R: Function that fits ordinal probit model with a PPMx as a...

ordinal_ppmx {ppmSuite}

R Documentation

Function that fits ordinal probit model with a PPMx as a prior on partitions

Description

ordinal_ppmx is the main function used to fit ordinal probit model with a PPMx as a prior on partitions.

Usage

ordinal_ppmx(y, co, X=NULL,Xpred=NULL,
              meanModel=1,
              cohesion=1,
              M=1,
              PPM = FALSE,
              similarity_function=1,
              consim=1,
              calibrate=0,
              simParms=c(0.0, 1.0, 0.1, 1.0, 2.0, 0.1, 1),
              modelPriors=c(0, 10, 1, 1),
              mh=c(0.5, 0.5),
              draws=1100,burn=100,thin=1,
              verbose=FALSE)

Arguments

`y`	Response vector containing ordinal categories that have been mapped to natural numbers beginning with 0
`co`	Vector specifying the boundaries associated with auxiliary variables of the probit model. If the number of ordinal categories is c, then the dimension of this vector must be c+1.
`X`	a data frame whose columns consist of covariates that will be incorporated in the partition model. Those with class of "character" or "factor" will be treated as categorical covariates. All others will be treated as continuous covariates.
`Xpred`	a data frame containing covariate values for which out of sample predictions are desired.
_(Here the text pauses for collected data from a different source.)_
(* ===== verification/DaError.v ===== *)
(** * Errors of the DA API

    [src/src/da_api/error.rs]: the error type, its JSON-RPC codes and HTTP
    statuses, and the recognition of Nitro's error messages. *)

From S2P Require Import Prelude Bytes.
From Stdlib Require Import Strings.String.
#[global] Open Scope Z_scope.

Definition NITRO_ERR_MESSAGE_TOO_LARGE : string := "message too large for current DA backend".
Definition NITRO_ERR_FALLBACK_REQUESTED : string := "DA provider requests fallback to next writer".

(** The payloads that carry another library's error keep its message. *)
Inductive DaApiError :=
| CertificateSerializationFailed (msg : string)
| InvalidParams (msg : string)
| CertificateValidation (msg : string)
| InvalidRequest (msg : string)
| InvalidHeaderByte (b : u8)
| InvalidCertificateLength (len : nat)
| InvalidSequencerMessageLength (expected got : nat)
| ChannelError (msg : string)
| InvalidCasSignature
| UnsupportedDaType (b : bytes)
| DecoderError (msg : string)
| DownstreamDa (msg : string)
| ZkCircuit (msg : string)
| Signing (msg : string)
| Serialization (msg : string)
| Configuration (msg : string)
| StorageUnavailable (msg : string)
| Rpc (msg : string)
| HexDecode (msg : string)
| Io (msg : string)
| Json (msg : string)
| ParsingError (msg : string)
| DynamicBatchingResize
| FallbackRequested (msg : string).

#[export] Instance DaApiError_eq_dec : EqDecision DaApiError.
Proof. solve_decision. Defined.

Definition jsonrpc_code (e : DaApiError) : Z :=
  match e with
  | InvalidParams _ | InvalidHeaderByte _ | InvalidSequencerMessageLength _ _
  | InvalidCertificateLength _ | CertificateValidation _ | InvalidCasSignature
  | UnsupportedDaType _ | DecoderError _ => -32602
  | Json _ | HexDecode _ | ParsingError _ => -32700
  | InvalidRequest _ => -32600
  | _ => -32603
  end.

Definition OK : Z := 200.
Definition BAD_REQUEST : Z := 400.
Definition BAD_GATEWAY : Z := 502.
Definition INTERNAL_SERVER_ERROR : Z := 500.

(** The status of [IntoResponse for DaApiError]. *)
Definition error_status (e : DaApiError) : Z :=
  match e with
  | InvalidParams _ | DynamicBatchingResize => BAD_REQUEST
  | DownstreamDa _ => BAD_GATEWAY
  | _ => INTERNAL_SERVER_ERROR
  end.

Record JsonRpcError := {
  code : Z;
  rpc_message : string;
}.

(** [str::contains]. *)
Fixpoint contains (haystack needle : string) : bool :=
  String.prefix needle haystack ||
  match haystack with
  | EmptyString => false
  | String.String _ rest => contains rest needle
  end.

(** [From<JsonRpcError> for DaApiError] *)
Definition from_jsonrpc_error (err : JsonRpcError) : DaApiError :=
  if contains (rpc_message err) NITRO_ERR_MESSAGE_TOO_LARGE then DynamicBatchingResize
  else if contains (rpc_message err) NITRO_ERR_FALLBACK_REQUESTED then FallbackRequested (rpc_message err)
  else DownstreamDa (rpc_message err).

Lemma prefix_append needle rest : String.prefix needle (needle +:+ rest) = true.
Proof.
  induction needle as [|c needle IH]; [by destruct rest|]. simpl.
  destruct (Ascii.ascii_dec c c); done.
Qed.

(** A needle is found wherever it sits. *)
Lemma contains_middle before needle after : contains (before +:+ needle +:+ after) needle = true.
Proof.
  induction before as [|c before IH].
  - change (EmptyString +:+ needle +:+ after) with (needle +:+ after).
    pose proof (prefix_append needle after) as Hp.
    destruct (needle +:+ after); cbn [contains]; by rewrite Hp.
  - change (String.String c before +:+ needle +:+ after)
      with (String.String c (before +:+ needle +:+ after)).
    set (h := before +:+ needle +:+ after) in *. cbn [contains]. rewrite IH. by rewrite orb_true_r.
Qed.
The format of Xpred must be the same as for X.
`meanModel`	Type of mean model included in the likelihood that is to be used 1 - cluster-specific means with no covariates in likelihood. 2 - cluster-specific intercepts and a global regression of the type Xbeta is included in the likelihood.
`cohesion`	Type of cohesion function to use in the PPMx prior. 1 - Dirichlet process style of cohesion c(S) = M x (\|S\| - 1)! 2 - Uniform cohesion c(S) = 1
`M`	Precision parameter of the PPMx if a DP style cohesion is used. See above. Default is 1.
`PPM`	Logical argument that indicates if the PPM or PPMx partition model should be employed. If PPM = FALSE, then an X matrix must be supplied.
`similarity_function`	Type of similarity function that is employed for the PPMx prior on partitions. Options are 1 - Auxilliary similarity 2 - Double dipper similarity 3 - Cluster variance or entropy for categorical covariates 4 - Mean Gower disimilarity (this one not available if missing values are present in X)
`consim`	If similarity_function is set to either 1 or 2, then consim specifies the type of marginal likelihood used as the similarity function. Options are (see simparms argument for more details) 1 - N-N(m0, s20, v) (v variance of ”likelihood”, m0 and s20 ”prior” parameters), 2 - N-NIG(m0, k0, nu0, s20) (m0 and k0 center and inverse scalar of a Gaussian, and nu0 and s20 are the number of prior observations and prior variance guess of a Inverse-Chi-Square distribution.)
`calibrate`	This argument determines if the similarity should be calibrated. Options are 0 - no calibration 1 - standardize similarity value for each covariate 2 - coarsening is applied so that each similarity is raised to the 1/p power
`simParms`	Vector of parameter values employed in the similarity function of the PPMx. Entries of the vector correspond to m0 - center continuous similarity with default 0, s20 - spread of continuous similarity with default 1 if consim=1. For consim=2 guess of x's variance, v2 - spread of 'likelihood' for conitnuous similarity (smaller values place more weight on partitions with clusters that contain homogeneous covariate values) k0 - inverse scale for v (only used for N-NIG similarity model) nu0 - prior number of x "observations" (only used for N-NIG similarity model) a0 - dirichlet weight for categorical similarity with default of 0.1 (smaller values place more weight on partitions with individuals that are in the same category.) alpha - weight associated with cluster-variance and Gower disimilarity
`modelPriors`	Vector of prior parameter values for priors assigned to parameters of the Gaussian latent model. m - prior mean for mu0 with default equal to 0, s2 - prior variance mu0 with default equal to 100^2, A - upper bound on sigma2*_j with default equal to 10 A0 - upper bound on sig20 with default equal to 10
`mh`	two dimensional vector containing values for tunning parameter associated with MH update for sigma2 and sigma20
`draws`	number of MCMC iterates to be collected. default is 1100
`burn`	number of MCMC iterates discared as burn-in. default is 100
`thin`	number by which the MCMC chain is thinne. default is 1. Thin must be selected so that it is a multilple of (draws - thin)
`verbose`	Logical indicating if information regarding data and MCMC iterate should be printed to screen

Details

This function fits an ordinal probit model with either a PPM or PPMx prior on partitions. For details on the ordinal probit model see Kottas et al (2005) and Page, Quintana, Rosner (2020). Cutpoints listed in the “co” argument can be arbitrarily selected, but values that are too far from zero will result in an algorithm that will require more burn-in. Based on these cutpoints latent variables are introduced. The latent variables are assumed to follow a Gaussian distribution with cluster-specific means and variances. If meanModel = 2, then a “global” regression component is added to the mean resulting in a model with cluster-specific parallel regression lines. Commonly used conjugate priors are then employed in the regression component.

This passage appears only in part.